Start of RECORDS FOR PROCESSING

(** * Fractal trading pipeline: signal processor, risk gate, ledger, intake
      queue and real-time box-counting detector

    Shallow embedding of
    - [hft-simulator/distributed_hft_engine.py]
      ([FractalSignalProcessor], [PortfolioManager], [OrderExecutionEngine],
      the pattern-consumer step of [DistributedHFTEngine]) and
    - [kafka-streams/real_time_fractal_consumer.py]
      ([RealTimeFractalDetector]).

    Numbers.  Python floats are modelled by exact rationals [Q]: literals
    such as [0.7] are the rationals they denote, [+ - * /] are exact, and
    comparisons are the rational order.  Rounding, infinities and NaN are
    outside the model.  The two transcendental library calls ([math.log] and
    the square root inside [statistics.stdev]) are section variables of type
    [Q -> Q], so every statement holds for whatever these functions return.
    Division by zero raises, as in Python. *)

From Stdlib Require Import QArith Qabs Qminmax Qround Lqa Lia ZArith.
From stdpp Require Import gmap strings list pretty.

Local Open Scope Q_scope.

(** ** Python numerics on [Q] *)

Module Py.

(** [x < y] as a test. *)
Definition ltb (x y : Q) : bool := negb (Qle_bool y x).

(** [x == y] as a test. *)
Definition eqb (x y : Q) : bool := Qeq_bool x y.

(** Built-in [max(a, b)]: keeps [a] unless [b > a]. *)
Definition max (a b : Q) : Q := if ltb a b then b else a.

(** Built-in [min(a, b)]: keeps [a] unless [b < a]. *)
Definition min (a b : Q) : Q := if ltb b a then b else a.

(** Built-in [int(x)] on a float: truncation towards zero. *)
Definition int (x : Q) : Z := Z.quot (Qnum x) (QDen x).
(* ===== verification/Prelude.v ===== *)
(** * TIR: a verification development of its engines

    TIR is a compiler infrastructure in Rust. Its optimiser, its machine
    descriptions, its simulator and its JIT lean on engines of its own:
    arbitrary-width integers, a table of scalar operators with an evaluator, a
    CDCL SAT solver, a bit-blaster over formula graphs that decides whether one
    expression implements another, a union-find with offsets under its equality
    reasoning, an SMT solver with an SMT-LIB front end on top of the
    bit-blaster, a PBQP solver that assigns registers, the memory of simulated
    guests with the service that orders accesses to it, the table-driven encoder
    and decoder of instructions, the object writer, ELF files, the loader that
    relocates JIT-compiled objects, and the extraction of least-cost terms from
    a relational e-graph. This development models those engines and proves that
    they compute what they promise. Source paths below are relative to [src/].

    ** Components, files and correspondence

    - [libs/adt/src/apint.rs], arbitrary-width integers. [Words] (the [u64]
      operations and limb vectors), [ApInt] (the record [APInt], one
      definition per method of the same name; [count_ones] is [popcount]),
      [ApIntSpec] (the invariant [wf], the number [uval], the canonical
      representation [repr]), [LimbArith] (limb routines), [ApIntOps] and
      [ApIntArith] (each operation against [repr]), [ApIntTheorems]; the text
      forms are [ApIntText], [ApIntTextSpec].
    - [libs/symbolic/src/lang/mod.rs] and [ops.rs], semantic kinds and scalar
      operators. [Lang] ([SymKind], the table [SCALAR_OPS], [eval_int], the
      algebraic facts), [LangSpec] (the bit-vector function [bv_op] of a
      kind, and that the evaluator computes it).
    - [libs/symbolic/src/sat/mod.rs], the CDCL solver. [SatSolver] (the record
      [Solver] and one definition per function, loops as fuelled fixpoints),
      then the invariants bottom up: [SatLits] (literals, clauses,
      the activity heap, trail, watches, what the state stands
      for), [SatProp] (propagation), [SatAnalyze] (conflict analysis),
      [SatSearch] (backjumping, learning, Luby), [SatSolve] (the main loop,
      its measure, the building interface), [SatTheorems].
    - [libs/adt/src/dag.rs], the append-only graph. [Dag], [DagSpec] (the
      abstract list of nodes a graph is a view of, and the traversals).
    - [libs/symbolic/src/bitblast/], the bit-blaster. [Gates] ([mod.rs]: the
      gate primitives, over the class [CnfSink] of things that take variables
      and clauses; [arith.rs]), [FloatCircuits] ([fp.rs]),
      [Bitblast] ([mod.rs]: [Blaster], the encoder of every node kind,
      definedness, solving and decoding). Specification: [Bits] (vectors as
      numbers, the total operators of SMT-LIB), [BlastSem] (types
      and interpretations of a graph). Proofs: [GateSpec] (contexts, triples,
      the class [CnfLaws] of lawful sinks, of which the SAT solver is an
      instance), [CircuitSpec], [CircuitWord] (circuits), [BlastSpec],
      [BlastNode] (encoders), [BlastGraph] (the loop over the nodes, that
      interpretations exist, solving), [BlastTheorems].
    - The floating-point circuits of [bitblast/fp.rs] have a specification of
      their own: [FloatSem] (IEEE 754 data, the operations on them and
      rounding to nearest even), [FloatSpec],
      [FloatInt] (each circuit against it), [FloatTheorems].
    - [libs/symbolic/src/smtlib/], the SMT-LIB language. [SmtAst] ([ast.rs]
      and the printer [print.rs]), [SmtLower] ([convert.rs] and
      [convert/lower.rs]: a script becomes a formula graph), [SmtMeaning] (what
      a term means, by the SMT-LIB standard and without a graph). Proofs:
      [SmtNodes], [SmtOperators], [SmtTerms], [SmtTermSpec] (terms, then
      scripts).
    - [libs/symbolic/src/solver/], the SMT solver. [SmtSolver] ([mod.rs]: the
      record [Solver], its scopes, [check_sat_assuming], [eval_term],
      [get_model], [get_value]; [driver.rs]: the command loop [run_script]),
      [SmtFormula], [SmtSolverSpec] (checks and reported values),
      [SmtTheorems].
    - [libs/relational/src/unionfind.rs], union-find with offsets.
      [UnionFind], [UnionFindSpec] (equations and their congruence, the
      operations against it).
    - [core/src/backend/pbqp.rs], the PBQP solver of the register allocator.
      [Pbqp] (problem, matrices, the record [Solver], one definition per
      function), [PbqpSpec] (capped costs, matrices as functions,
      [normalize] on a matrix, the invariant [ok], the measure
      [potential]), [PbqpCost] ([total], the cost of the live graph,
      and adding costs), [PbqpReduce] (the contract [solves_to] of a
      reduction, R0, R1, R2), [PbqpMerge] (RM), [PbqpRun] (RN,
      the loop, back-propagation, setting up a problem), [PbqpTheorems].
    - [libs/simcore/src/memory.rs], guest memory. [Memory] (address spaces of
      mappings, backings of sparse pages, [read], [write], [fetch_add] and the
      other operations), [MemorySpec] (the invariant of an address space and
      the flat map from addresses to bytes it stands for), [MemoryBytes]
      (pages and spans of bytes), [MemoryTheorems].
    - [libs/simcore/src/memory_service.rs] and
      [core/src/backend/exec/protocol.rs], the memory service.
      [MemoryService] (requests, staged stores, atomics, devices that clear on
      read, commit and cancellation; the invariant of the service and a
      program-ordered reference), [MemoryServiceTheorems].
    - [core/src/backend/binary/], instructions and object files. [ObjFile]
      ([mod.rs], [format.rs]: sections, symbols, relocations, the target's
      format), [Encode] ([encodings.rs]: [encode_with], [decode_with],
      [patch_with] over tables of shapes), [EncodeBits] (runs of bits, shapes,
      guards), [EncodeTheorems]; [Writer] ([writer.rs]: [write_module] over the
      items of an assembly module, [valid_block_layout]), [WriterSpec] (a
      two-pass reference assembler), [WriterTheorems]; [Elf] ([elf.rs]: [write_elf]; [elf_read.rs]:
      [parse_elf]), [ElfSpec] (positions in a file, readers that decode what a
      writer wrote, string tables), [ElfTheorems].
    - [libs/jit/src/loader.rs], [reloc.rs], the JIT loader. [Jit] (section
      layout, trampolines, relocation of x86-64, AArch64 and RISC-V
      fields, [load]), [JitReloc] (what a relocation field denotes and
      that [apply] fills it; sections and trampolines are placed apart),
      [JitTheorems].
    - [libs/relational/src/csr.rs], [extract.rs] and
      [libs/egraph/src/extract.rs], extraction. [Extract] (the counting sort
      [Csr], the table of members, the worklist [fold] and its incremental use),
      [ExtractSpec] (spellings of an id and their cost; the rounds of the
      worklist), [ExtractTable] (the table represents the members),
      [ExtractTheorems].

    ** How the parts interact

    The bit-blaster reads a [Dag] whose leaves carry [APInt] constants and
    writes clauses through [CnfSink]; its theorems are proved against
    [CnfLaws], which [GateSpec] discharges for [SatSolver]. [BlastTheorems]
    composes them: blasting, solving and decoding decide a formula, and
    [evaluator_agrees] ties the circuits to [eval_int]. The SMT solver lowers
    its open assertions to a graph on every check ([SmtTermSpec]), blasts
    and solves it; [check_sat_decides] composes the three, from the meaning of
    the script to the verdict. The memory service owns a guest memory and
    commits staged stores to it; its theorems use the flat view of
    [MemorySpec], not the pages. The JIT loader computes a layout, then
    writes relocations against it; [JitTheorems] joins the two. The object
    writer emits what [Encode] encodes and resolves it with [patch_with]; the ELF
    writer and the loader take the [ObjectFile] it makes ([ObjFile]). Extraction
    builds its table with [Csr] and folds over it.

    ** Conventions

    A function that can panic returns [option]; [None] is the panic. A [Result]
    is a sum, the inductive [result] of [Words], or an inductive of its own; where
    both occur the [option] is outside. Machine words are elements of [Z] with
    each wrap-around written out; indices, node ids and literals are [nat].
    A [BTreeMap] that is iterated over is the list of its entries in ascending
    key order, a [HashMap] a [gmap].
    Loops that are not structural take fuel; each theorem about such a loop
    gives an amount that is enough, so that [None] is never the end of fuel:
    [script_fuel] (the nesting depth after macro expansion) for lowering,
    [enough_fuel] main-loop turns for the SAT solver, the number of nodes for the
    graph traversals, the number of ids for a union-find path, two rounds per
    limb for decimal printing, [potential] for the PBQP reductions, one turn per
    byte for a memory access, one round per id and one more for extraction.

    Bounds are hypotheses of the theorems that need them. Guest memory and its
    service: fewer than [2 ^ 64] operations, guest addresses that leave room
    for an access below [u64::MAX], atomics of positive size. Loader:
    section sizes and addresses below [2 ^ 60], host addresses below [2 ^ 62],
    alignments that are powers of two, relocated words inside their section and
    apart. Encodings: at most 16 bytes; decoding reads words of at most four and
    operands of at most 63 bits. Object writer: modules of fewer than [2 ^ 62]
    bytes, scales below 63. ELF files: bodies and padding of at most
    [2 ^ 31] bytes, fewer than [0xFF00] sections. Extraction: fewer than [u32::MAX] ids, members and edges, and
    prices that add up to less than [UNPRICED].

    ** What the theorems show

    - SAT: [solve] decides; a conflict budget keeps verdicts right; clauses are
      conjoined; propagation is exhaustive; analysis learns entailed asserting
      clauses.
    - Integers: ring operations, division with its panics, shifts, resizing
      and high products, at every width; the invariant is closed; printing and
      parsing round-trip.
    - Operators: [eval_int] is the bit-vector function; declared facts hold.
    - Graph: traversals are exact, preorder in depth-first order; building refines a list of nodes.
    - Bit-blasting: models are interpretations; solving decides; definedness
      refinement decides; circuits implement SMT-LIB; error results; typing.
    - Floating point: comparisons, rounding an integer below [2 ^ bias] to a
      float, and a float to an integer (of two bits or more when signed), are
      IEEE 754's.
    - SMT: a script without captures lowers to a graph whose interpretations are
      its assignments and whose root is its conjunction; a check gives the right
      verdict when that root is the last node; reported values are the model's,
      in the form of their sort where the names of the term tell it; [pop] restores what [push] saved.
    - Union-find: [find] decides the congruence of the accepted equations,
      verdicts are right, [flatten] is the map to representatives.
    - PBQP: [solve] is total and in range, its verdict is exact, the reductions
      keep the optimum, and a run without a heuristic decision is optimal.
    - Guest memory: reads and writes are those of a flat map of bytes under
      the permissions of its mappings, and mappings stay apart.
    - Memory service: what an instruction reads is memory with its own staged
      stores over it, committed stores reach memory in program order, and
      cancelled ones leave no trace.
    - Encodings: what is encoded decodes to the same operation; patching a
      fixup is encoding the resolved value; an encoder refuses for a stated
      reason only.
    - Object writer: code assembles to what a two-pass assembler makes of it, and
      [valid_block_layout] says when; any module gives an error or a
      well-formed object.
    - ELF: [parse_elf] reads what [write_elf] wrote.
    - JIT loader: for an object whose relocated words lie in its sections, [load] either yields an image whose sections are aligned and
      whose fields reach their symbols, or an error that states its cause.
    - Extraction, while sums stay below [UNPRICED]: [fold] terminates with the
      least cost of each id and the first member that attains it; with positive
      prices reading its answers off ends with a term of that cost; refolding the changed ids gives what a full fold gives.

    ** Not modelled

    The theorems about whole graphs are about the bit-vector fragment
    ([BlastSem.class_of]); the floating-point circuits are specified one by
    one. The SMT-LIB parser is built from the combinators of the third-party
    crate chumsky, and the conversion from a graph back to SMT-LIB
    ([lift.rs]) feeds only its printer; both are left out. A [HashMap] the solver
    iterates over is a [gmap], in that map's order. The system calls of the JIT
    ([mmap], [mprotect], the instruction cache) are not modelled, only the
    bytes given to them; neither is telemetry. Extraction takes the rows
    of the relational engine as arguments. Unsafe containers and SIMD
    kernels, the equality saturation and relational engines above the union-find
    and extraction, the IR, the passes, the backends and TMDL are listed in the
    manifest with the reason each is left out.

    The SAT solver's activities are
    binary64 values, computed with the Standard Library's [SpecFloat]. *)
From Stdlib Require Export ZArith Lia Bool.
From stdpp Require Export base list gmap option numbers.

#[global] Open Scope Z_scope.

(** ** Panics

    A Rust function that can panic (an [assert!], an [unwrap] of [None], an
    index out of range) returns [option]: [None] is the panic. *)

Declare Scope rust_scope.
Delimit Scope rust_scope with rust.
#[global] Open Scope rust_scope.

Notation "'assert!' b ; k" := (if (b : bool) then k else None)
  (at level 100, b at level 99, k at level 200, right associativity) : rust_scope.

(** [Ordering::then_with] and [Ordering::reverse]. *)
Definition then_with (c d : comparison) : comparison :=
  match c with Eq => d | _ => c end.

Definition bool_cmp (a b : bool) : comparison :=
  match a, b with
  | false, true => Lt
  | true, false => Gt
  | _, _ => Eq
  end.

(** [Iterator::cmp]: the lexicographic order. *)
Fixpoint lex_cmp (a b : list Z) : comparison :=
  match a, b with
  | [], [] => Eq
  | [], _ :: _ => Lt
  | _ :: _, [] => Gt
  | x :: a', y :: b' => then_with (x ?= y) (lex_cmp a' b')
  end.

(** [Vec::resize]. *)
Definition vec_resize {A} (n : nat) (fill : A) (l : list A) : list A :=
  take n l ++ replicate (n - length l) fill.

(** [vec[i] = x], which panics out of range. *)
Definition vset {A} (l : list A) (i : nat) (x : A) : option (list A) :=
  if (i <? length l)%nat then Some (<[i := x]> l) else None.

Lemma vset_Some {A} (l : list A) i x : (i < length l)%nat -> vset l i x = Some (<[i := x]> l).
Proof. intros H. unfold vset. by rewrite (proj2 (Nat.ltb_lt _ _) H). Qed.

Lemma snoc_cases {A} (l : list A) : l = [] \/ exists l' x, l = l' ++ [x].
Proof. destruct l as [|x l'] using rev_ind; eauto. Qed.

(** ** Automation *)
Create HintDb limbs.

(** [lia] with the defining equations of [/] and [mod]. *)
Ltac divlia := Z.to_euclidean_division_equations; lia.

(** Goals [is_Some o <-> P] with [o] a constructor and [P] arithmetic. *)
Ltac solve_is_some :=
  split; [intros [? ?]; try discriminate; lia | intros; first [exfalso; lia | eauto]].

End of RECORDS FOR PROCESSING

▶ [PROBLEM TO WORK ON]
Could you return exactly the stretch of the data above that starts at the line with "Definition min (a" and ends at the line with "descriptions, its simulator", both lines included?

▶ [OUTPUT FOR THIS TASK]
Definition min (a b : Q) : Q := if ltb b a then b else a.

(** Built-in [int(x)] on a float: truncation towards zero. *)
Definition int (x : Q) : Z := Z.quot (Qnum x) (QDen x).
(* ===== verification/Prelude.v ===== *)
(** * TIR: a verification development of its engines

    TIR is a compiler infrastructure in Rust. Its optimiser, its machine
    descriptions, its simulator and its JIT lean on engines of its own:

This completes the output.